Extrait de "Retour à Oppedette" (Le temps qu'il fait, 2021)

 

Lorsqu’elle m’apparaît, elle marche depuis dix jours, venant des hauteurs des Alpes du Sud et descendant vers la plaine. Elle découvre le village au détour du sentier et se dit qu’elle est arrivée. C’est une fin d’après-midi du mois d’août. Le soleil déclinant commence à allonger les ombres. Elle est partie à l’aube, ne s’est arrêtée qu’au plus chaud de la journée. Elle est fatiguée et ses pieds lui font mal.

Le village n’est pas très accueillant. C’est un tout petit village, quelques maisons groupées en désordre autour d’un minuscule clocher. Et il ne semble guère habité. Mais elle aime aussitôt les pans d’argile cuite de ses toits fléchis par les siècles, ses murs troués de petites ouvertures sombres, et tout autour le vaste paysage de collines couvertes d’un épais pelage de petits chênes. Elle aime aussitôt cette sauvagerie en même temps que cette douceur. Elle descend vers le village par le sentier caillouteux.

Entre les maisons, les ruelles n’ouvrent qu’un étroit passage. Elle se glisse jusqu’à la petite place au creux du village, guidée par le bruit d’une fontaine. L’eau coule dans le silence du soir, par deux canons de fer enfoncés dans une pierre sommairement taillée. Posant son sac, elle boit longuement entre ses deux mains en coupe. L’eau est glacée comme les profondeurs de la roche où circulent dans l’obscurité les rivières souterraines. Elle est encore penchée sur la margelle quand elle croit sentir derrière elle un regard. Elle reste un instant ainsi, ne buvant plus, dans le bruit de l’eau qui creuse le silence. Puis elle se redresse.

Autour de la place les maisons ne montrent aucun signe de vie. Elle en fait lentement le tour, clignant des yeux dans le soleil encore vif. Il lui semble que l’une des maisons est moins déserte que les autres.
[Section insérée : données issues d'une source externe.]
(* ===== verification/Stream.v ===== *)
(** * Streams (sylar/stream.h, sylar/stream.cpp, sylar/socket_stream.h, sylar/socket_stream.cpp)

    The abstract class [Stream] is a class of operations over a state of its own; its loops that
    transfer a given number of bytes are written against that interface. [SocketStream] is the
    instance over a socket. A [void*] argument is the memory it points into and an offset:
    storing outside that memory is undefined. *)

From S2P Require Import Prelude Endian Buffer BufferFacts BufferSpec Socket.
Import ByteArray.

(** The virtual operations. [read] and [write] of a [ByteArray] act on that array too. *)
Class Stream (S : Type) := {
  stream_read : Z → ST S (Z * list byte);
  stream_read_ba : Z → ST (S * t) Z;
  stream_write : list byte → ST S Z;
  stream_write_ba : Z → ST (S * t) Z;
  stream_close : ST S unit;
}.

(** Storing received bytes at an offset of a block of memory. *)
Definition store (memory : list byte) (offset : Z) (bytes : list byte) : outcome (list byte) :=
  if (offset <? 0) || (Z.of_nat (length memory) <? offset + Z.of_nat (length bytes)) then Undef
  else Ret (overwrite memory (Z.to_nat offset) bytes).

(** An operation on a part of the state. *)
Definition on_fst {S T A} (m : ST S A) : ST (S * T) A := fun s => let '(r, x) := m s.1 in (r, (x, s.2)).
Definition on_snd {S T A} (m : ST T A) : ST (S * T) A := fun s => let '(r, x) := m s.2 in (r, (s.1, x)).

Module Stream.
Section stream.
Context {S : Type} `{Stream S}.

(** [readFixSize(buffer, length)], the buffer being [memory] from [at_] on. *)
Fixpoint readFixSize_loop (fuel : nat) (memory : list byte) (at_ offset left : Z)
    : ST S (option Z * list byte) :=
  match fuel with
  | O => lift NoFuel
  | Datatypes.S fuel =>
      if 0 <? left then
        r ← stream_read left;
        let len := r.1 in
        memory ← (if len <=? 0 then mret memory else lift (store memory (at_ + offset) r.2));
        if len <=? 0 then mret (Some (s32 len), memory)
        else readFixSize_loop fuel memory at_ (offset + len) (left - len)
      else mret (None, memory)
  end.
Definition readFixSize (memory : list byte) (at_ length : Z) : ST S (Z * list byte) :=
  r ← readFixSize_loop (Datatypes.S (Z.to_nat (s64 length))) memory at_ 0 (s64 length);
  mret (default (s32 length) r.1, r.2).

(** [writeFixSize(buffer, length)]. *)
Fixpoint writeFixSize_loop (fuel : nat) (buffer : list byte) (offset left : Z) : ST S (option Z) :=
  match fuel with
  | O => lift NoFuel
  | Datatypes.S fuel =>
      if 0 <? left then
        len ← stream_write (buffer.[Z.to_nat offset, Z.to_nat left]);
        if len <=? 0 then mret (Some (s32 len))
        else writeFixSize_loop fuel buffer (offset + len) (left - len)
      else mret None
  end.
Definition writeFixSize (buffer : list byte) (length : Z) : ST S Z :=
  r ← writeFixSize_loop (Datatypes.S (Z.to_nat (s64 length))) buffer 0 (s64 length);
  mret (default (s32 length) r).

(** The same on a [ByteArray]. *)
Fixpoint fix_size_loop (op : Z → ST (S * t) Z) (fuel : nat) (left : Z) : ST (S * t) (option Z) :=
  match fuel with
  | O => lift NoFuel
  | Datatypes.S fuel =>
      if 0 <? left then
        len ← op left;
        if len <=? 0 then mret (Some (s32 len)) else fix_size_loop op fuel (left - len)
      else mret None
  end.
Definition readFixSize_ba (length : Z) : ST (S * t) Z :=
  r ← fix_size_loop stream_read_ba (Datatypes.S (Z.to_nat (s64 length))) (s64 length);
  mret (default (s32 length) r).
Definition writeFixSize_ba (length : Z) : ST (S * t) Z :=
  r ← fix_size_loop stream_write_ba (Datatypes.S (Z.to_nat (s64 length))) (s64 length);
  mret (default (s32 length) r).
End stream.
End Stream.

Module SocketStream.
(** [m_socket] may be null. *)
Record t := mk { m_socket : option Socket.t; m_owner : bool }.
Definition make (sock : option Socket.t) (owner : bool) : t := mk sock owner.
Definition isConnected (s : t) : bool :=
  match m_socket s with Some o => Socket.isConnected o | None => false end.

Section operations.
Context {W : Type} `{Sys W}.

(** A call of a member of the socket. *)
Definition on_socket {A} (m : ST (Socket.t * W) A) : ST (t * W) A := fun s =>
  match m_socket s.1 with
  | None => (Undef, s)
  | Some o => let '(r, (o, w)) := m (o, s.2) in (r, (mk (Some o) (m_owner s.1), w))
  end.

Definition read (length : Z) : ST (t * W) (Z * list byte) :=
  s ← get;
  if negb (isConnected s.1) then mret (-1, []) else on_socket (Socket.recv length 0).

(** The received bytes go into the vectors, in order. *)
Definition read_ba `{Heap} (length : Z) : ST ((t * W) * ByteArray.t) Z :=
  s ← get;
  if negb (isConnected s.1.1) then mret (-1)
  else
    r ← on_snd (getWriteBuffers [] length);
    let iovs := r.2 in
    if bool_decide (iovs = []) then lift Undef
    else
      r ← on_fst (on_socket (Socket.recv_iov (iov_len <$> iovs) 0));
      on_snd (modify (fun b => set_nodes (scatter (m_nodes b) iovs r.2) b));;
      let rt := r.1 in
      (if 0 <? rt then on_snd (b ← get; setPosition (u64 (getPosition b + rt))) else mret tt);;
      mret rt.

Definition write (buffer : list byte) : ST (t * W) Z :=
  s ← get;
  if negb (isConnected s.1) then mret (-1) else on_socket (Socket.send buffer 0).

(** The vectors are those of [getWriteBuffers]. *)
Definition write_ba `{Heap} (length : Z) : ST ((t * W) * ByteArray.t) Z :=
  s ← get;
  if negb (isConnected s.1.1) then mret (-1)
  else
    r ← on_snd (getWriteBuffers [] length);
    let iovs := r.2 in
    if bool_decide (iovs = []) then lift Undef
    else
      ns ← on_snd (gets m_nodes);
      rt ← on_fst (on_socket (Socket.send_iov (iov_bytes ns <$> iovs) 0));
      (if 0 <? rt then on_snd (b ← get; setPosition (u64 (getPosition b + rt))) else mret tt);;
      mret rt.

Definition close : ST (t * W) unit :=
  s ← get;
  match m_socket s.1 with Some _ => on_socket Socket.close;; mret tt | None => mret tt end.

(** [~SocketStream()]. *)
Definition destroy : ST (t * W) unit :=
  s ← get;
  if m_owner s.1 then close else mret tt.

Definition getRemoteAddress : ST (t * W) (option Address.Address.t) :=
  s ← get;
  match m_socket s.1 with
  | Some _ => a ← on_socket Socket.getRemoteAddress; mret (Some a) | None => mret None end.
Definition getLocalAddress : ST (t * W) (option Address.Address.t) :=
  s ← get;
  match m_socket s.1 with
  | Some _ => a ← on_socket Socket.getLocalAddress; mret (Some a) | None => mret None end.
Definition getRemoteAddressString : ST (t * W) (list byte) :=
  a ← getRemoteAddress;
  match a with Some a => lift (Address.Address.toString a) | None => mret [] end.
Definition getLocalAddressString : ST (t * W) (list byte) :=
  a ← getLocalAddress;
  match a with Some a => lift (Address.Address.toString a) | None => mret [] end.
End operations.

#[global] Instance socket_stream `{Heap} `{Sys W} : Stream (t * W) := {
  stream_read := read;
  stream_read_ba := read_ba;
  stream_write := write;
  stream_write_ba := write_ba;
  stream_close := close;
}.
End SocketStream.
Un volet est ouvert, il y a un rideau à la fenêtre. Elle croit voir bouger ce rideau, mais peut-être est-ce la fatigue. Elle charge son sac par une bride sur l’épaule et s’avance vers la maison. La porte est fermée. Elle frappe trois fois du poing le bois dur. Elle attend. Elle s’apprête à repartir quand la porte s’ouvre en grinçant. « Entrez, je vous en prie », dit une voix dans l’ombre. C’est une voix d’homme, douce mais persuasive. Elle ne distingue qu’une silhouette car ses yeux sont encore pleins de la lumière du soleil. Elle franchit sans réfléchir le seuil usé par les pas et pénètre dans une salle obscure et fraîche qui sent la pierre et le bois brûlé.